女子同士ならば、死神で今日具現したばかりのマリスは兎も角、友達と何度も来ていて自分で服も選べる楓子なら……デザインがどうなるかが “かなり” 怪しいが、任せる価値が無い訳でもあるまい。
何にせよ、女物しか置いていない此処に、ずっと佇んでいるのも俺自身の居心地が悪い。
珍しく試着室も新しいモノでは無く、それとなく古めなタイプなので、男が居ては他の客が不安だろう。
ずっと不機嫌な顔をされては店側も迷惑だろうし、ならさっさと離れるのが筋であり、何もおかしな所はない。

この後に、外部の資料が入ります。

(* ===== verification/Prelude.v ===== *)
(** * OpenDeploy: a verification library

    OpenDeploy is a server panel written in Go.  A Core process serves the web
    interface and an HTTP API and keeps its state in SQLite: users and sessions, sites,
    modules such as nginx or php with their background jobs, settings, remote servers.
    It never touches the host itself: an Agent process with root rights does, through a
    command executor, a filesystem manager and managers of archives, cron jobs,
    packages, services, the firewall and nginx sites.  The Core reaches the Agent of
    its own host by gRPC, and the Agents of other hosts through a control plane they
    connect to.  A request goes through the middleware to a handler, from there to a
    service, which validates it, asks modules and the Agent to change the host, writes
    the database, and undoes the change when a later step fails.  A command run by
    root updates the installation and makes and restores backups, on requests the Core
    leaves in a file.

    ** How the code is modelled

    This file has the results, sequencing, loops, 64-bit integers, insertion sort and
    tactics the others share.  Effects models code that calls something else: a program
    is a tree of calls, in the order of the source, branching on the answers, so that a
    statement about all executions covers every behaviour and failure of the callee;
    [runs] runs it against a callee with a state, given by a relation, and [par]
    interleaves two programs.  Code with goroutines, channels and locks is a step
    function or relation over the shared state, with theorems over every interleaving.
    Each definition that models code is preceded by the lines it translates.  A file
    whose name ends in Spec has the theorems on the file before it.

    What the sources use of Go and its packages: GoStrings, GoStrconv, GoPath, GoRegexp,
    GoTime, GoJson, GoStruct (decoding of JSON into structures), GoBase64, GoNet
    (addresses), GoSql (tables, LIKE).  Pool has goroutines that
    share a state, with invariants that hold in every state they reach.

    ** The Agent

    - AppErrors: internal/platform/apperrors.  Errors and their envelopes.
    - Executor: internal/agent/executor.  [Validate] and what it calls, [Run], the
      bounded buffers, [streamLines].
    - Filesystem: internal/agent/filesystem.  [securePath] and every operation, over a
      snapshot of the links for path resolution and a disk whose calls may fail.
    - Archive: internal/agent/archive.  Creation, zip and tar extraction.
    - Cron: internal/agent/cron.  Validation, discovery, the job store, the crontab.
    - Ufw: internal/agent/firewall.  The parser of ufw status, the commands for rules.
    - Host, AgentHost: packages, services, processes and the runtime of sites
      (internal/agent/packages, systemd, stats, siteruntime), and the composition of
      client, server and host.  Stats: internal/agent/stats.
    - AgentApi, AgentWire, CronRpc: internal/agent/server, internal/agent/app,
      internal/agentclient and internal/core/capability.  The methods of the server, the calls of the client and
      the same calls through the control plane.

    [validate_sound]: every accepted command has an allowlisted binary and arguments of
    the listed forms.  [operations_confined]: every file operation stays inside the
    allowed roots whatever links exist, and deletes no root.  [agent_confined] puts this
    together from the client down to the calls of the host, for the requests of
    [agent_op].  [tar_extraction_bounded]: extraction ends
    within its limits.  [operations_refine]: every cron operation takes its own step of
    an abstract job table under failing calls, and the crontab says what the table says.
    [location_transparent]: for the operations named there, a call through the control
    plane has the results of the same call on the local Agent.

    ** Users, requests, servers

    - Auth: internal/core/auth.  Roles, the service, passwords, the two tables.
    - Http, Router: internal/core/server and the handlers of authentication.
      Requests, middleware, the route table with the permission of each route.
    - AgentTunnel: internal/agent/remote.  The stream of an Agent to the control plane with
      its commands, subscriptions and heartbeats.
    - Servers: internal/core/remote.  Enrollment, heartbeats and tasks of remote servers.
    - ControlPlane, ControlPlaneStreams: internal/core/controlplane.  Sessions, dispatch
      and streams.
    - Dashboard: internal/core/dashboard and internal/core/audit.  Tickets, websocket
      connections, the poller.
    - Logs: internal/platform/logger and internal/core/logs.  The queue of log records
      and its worker, the search.
    - Events: the event bus and tasks.  Settings, Config, ConfigTx: settings, the
      configuration of the Core, transactions on configuration files.
    - Services: internal/core/service.  The list of services and their control.
    - Database: internal/platform/database.  Opening the database and what it records of
      its migrations.

    [refresh_rotates]: a refresh consumes an unexpired session.  [handlers_guarded]: a handler that
    is not public is reached only with a token whose role has the permission of the
    route; [accounts_changed_by_admins] follows this down to the tables.
    [enrollment_single_use]: a token enrolls one server.  [dispatch_authentic],
    [dispatch_ends], [stream_in_order]: over every interleaving, what Dispatch returns
    was given by the authenticated Agent for that command, Dispatch is never stuck once
    its context is done, and streams have no gaps.  [connections_authorised]: tickets are
    used once.  [settings_all_or_nothing], [config_all_or_nothing]: an update of settings
    or of a configuration file happens as a whole or not at all; Services and Logs have
    the like for services ([log_records_in_order]: records are flushed in order, once).
    [command_answered], [stream_numbered], [work_after_welcome]: the Agent answers each
    command once, numbers the pieces of its streams and does nothing before the
    handshake.  [metadata_converted], [open_backs_up]: metadata of early releases are
    converted as a whole, and a database that is behind is backed up before it changes.

    ** Sites and modules

    - SiteDomain, SiteFiles, Site: internal/core/site.  The data and its validation; the
      files of a site; [Create], [Update], [Delete], [Enable], [Disable] and
      [ReconcileActive] with their compensations.  [Site.SSL] is a pointer that two
      copies of a site share, so SSL records live in a heap.
    - SiteStore, SiteHandlers: the SQL of the repository statement by statement, the
      handlers and the events of sites.
    - Nginx: modules/nginx/sites.go, its template, and internal/agent/nginxsite.  The
      class [WebServerPlugin] is what the site service relies on, and the module is an
      instance of it.  NginxSettings: the settings and editable files of the module.
    - Modules, ModulePages: internal/core/module.  Lifecycle operations, background jobs,
      recovery after a restart, the loader; the views, handlers and dispatch to pages.
    - Firewall, Presets, Fail2ban, Php, CronModule, OtherModules: modules/.  OtherModules
      has apache, certbot, git, mysql, nodejs and postgresql.
    - System: what the services promise together.

    [create_consistent], [lifecycle_consistent]: creating, enabling and disabling keep what
    is stored and what is served in step under any single failure (creating, without a
    certificate of Let's Encrypt);
    [update_stored_and_served] is the same for updates that succeed.  [repository_refines]: the
    SQL of the repository implements a map of whole sites.  [nginx_serves_as_told]: the
    nginx module implements the map of served domains the service relies on, if a call
    that fails changes nothing, and
    [created_config_structure]: what it writes has the structure of the template.
    [site_files_confined]: file requests stay in the document root.  [job_outcome]: a job
    ends in a final state and moves its module exactly on success, if no database call
    fails.  [changes_after_backup]: with a backup guard nine operations change nothing
    before a backup succeeded.  [preset_switched], [settings_survive]: protection presets
    are switched as a whole, if files can be read, and keep their settings.  [accepted_rule_permitted],
    [protected_rules_kept]: an accepted firewall rule becomes a permitted ufw command
    that says what the request said, and a change or deletion spares the listed rules of
    the panel.  [cron_jobs_guarded]: locked jobs stay as they are, and changing or deleting
    a reserved one takes an administrator.
    The other modules have [pools_as_told], [certbot_permitted], [names_stay_quoted],
    [apache_site_loaded], [nginx_settings_all_or_nothing] and [editable_confined].

    ** Updates and backups

    - UpdateManifest, Update, UpdateGates, UpdateDisk, UpdateHistory: internal/update.
    - BackupTypes, Backup, BackupVerify, BackupDisk, BackupWait: internal/backup.
    - Updater: internal/core/updater, the service of the Core.  Cli: the commands of root
      and the request file between the two.

    [replaced_after_gates]: no file is replaced before signature, tag, commit, size and
    digest were checked, the archive so checked was extracted, and a backup succeeded.  [install_all_or_nothing], [restore_all_or_nothing]:
    an update or a restoration that reports that it was undone leaves every file as it
    was, under the conditions on failing copies, targets and links they state.  [archive_accepted], [extraction_terminates], [manifest_well_formed]: what is
    accepted, and that reading any archive ends.  [compareVersions_semver]: the order of
    versions is that of Semantic Versioning, for numbers below 2^63.
    [request_performed], [backup_awaited]: root does what the Core was asked for, and the
    Core notices.

    ** Where the code does not do what it means to

    The theorem then says what the code does.  Users and servers: [login_undoes_block],
    [blocked_user_refreshes], [certificate_never_renewed], [abandoned_stream_blocks],
    [archives_confined_locally_only], [site_changes_reach_nobody], [task_identifier],
    [namespace_wildcards], [select_options_unchecked], [queued_not_conflict],
    [rollback_loses_mode], [logger_attributes_lost], [duration_text_panics],
    [record_after_close_panics], [dirty_version_rewound].  Agent: [tar_limit_overflow], [schedule_line_break],
    [set_enabled_loses_update], [copy_onto_itself], [openssl_inline_path_unchecked],
    [short_cpu_line_panics], [status_without_substate], [far_future_accepted],
    [root_deletion_refused_rename_not], [protected_process_told_locally].  Sites and modules:
    [duplicate_domain_unserves], [existing_ssl_never_certbot], [proxy_host_injects],
    [failed_install_blocks], [stale_update_two_certificates], [broken_reading_unnoticed],
    [moves_onto_one_path], [empty_batch_any_action], [unknown_module_status],
    [empty_body_refused], [unban_all_refused], [cleared_port_shown],
    [failed_probe_ready], [uninstall_never_fails], [locks_are_copied],
    [untyped_stored_unknown], [operator_disables], [crontab_export_as_root],
    [failed_delete_still_served], [apache_bypasses_pool], [second_directive_lost],
    [torn_copy_served], [failed_read_keeps_jail], [retry_without_backup],
    [add_replaces_protected].  Updates and backups: [torn_snapshot_restored],
    [torn_history_blocks], [restore_leaves_half], [beyond_semver], [parent_name_accepted].

    ** Bounds

    Loops of the source are structural here, over lists or over the turns they make, or
    have fuel that a theorem shows to be enough: the search for an existing ancestor by
    the components of a path ([securePath_within]), the groups of an IPv6 address
    (eight), the entries of an archive ([extraction_terminates]), the wait for a backup
    (7201 ticks: thirty minutes of 250 ms, and one tick that is due together with the
    deadline).  Pumps, pollers, streams and workers are considered for any number of
    turns.  Bounds of the source are kept: channels of
    64, 32 and 10000 entries, batches of 100 records, lines of 64 KiB, a mebibyte of
    validator output.  [dispatch_ends] bounds the remaining actions of a call by a rank
    of at most five.  Integers are kept at 64 bits where sizes are added.

    ** Assumptions

    What the operating system, SQLite, bcrypt, the JWT library, CSRF protection, the
    random source and the clock answer is arbitrary, unless a file says what it relies
    on: the semantics of file calls in Filesystem, Archive, Cron, Nginx, ConfigTx and
    the files on updates and backups; of tables in Auth, SiteStore, Servers, Settings,
    Services and Modules, where a failed commit changes nothing and transactions are
    serial, as there is one connection; fresh names of temporary files and fresh
    identifiers; gRPC delivers messages unchanged; and the class [Unicode], of which only
    ASCII facts are used.  The matching of routes by the router library, the encoders
    of JSON and YAML, multipart forms, mail addresses and the time zone are parameters
    or calls.  "One failure" counts failed calls and failed health checks; two failures
    can leave things out of step, as a compensation may fail too.

    ** Not modelled

    Generated gRPC code, the web interface and the installers; dependency injection
    (internal/core/app), the parsing of flags and the construction of the logger, which
    have no logic of their own; the SQL of the migrations; the
    certificates of the control plane, which are calls of crypto/x509; the ACME manager,
    which drives a third-party client; the token buckets of the rate limiter, which are
    floating point; tables of distributions (internal/platform/osprovider); menus, schemas
    of settings, and the grids, status and health pages of nginx, which collect values
    for display. *)

From Stdlib Require Export Ascii String.
From stdpp Require Export base list strings gmap sorting.
From Stdlib Require Export ZArith Lia.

「駄目だよッ! 兄ちゃんも一緒に選んでくれないと!!」
「……麟斗、貴方にも服を選んで欲しい」
「はぁ……?」
なのに反対された。
「何故に俺が服を選ばなきゃならない……?」
「こういうのって同性だけじゃなくて、異性の意見も参考にした方がいいじゃん? どっちの感性から見ても似合ってるのを選んだ方がいいでしょ!」
「普段着る服なら、本人が気に入ったか、そこそこ似合うで問題無かろうがよ……」
どうせこの話も根本は、“俺の好みを知りたい” が如何だのといった、訳の分からない理論で埋まっているのだろうと、容易に予想できて溜息を吐きそうになる。
―――『マリス』の服を選ぶのに、何故『俺』の好みを聞く必要がある?
……そもそも俺にとってみれば、極端にミスマッチで無ければ至極如何でもいい。
「……麟斗が選ばないなら、私も服は買わない」
「……何で俺が我儘言っているみたいになってんだ……」
お前が買おうが買わなかろうが起こりうる事は単純で、四六時中その黒尽くめの服でいなければらなず、汚れや臭いがキツくなって人に避けられるだけ。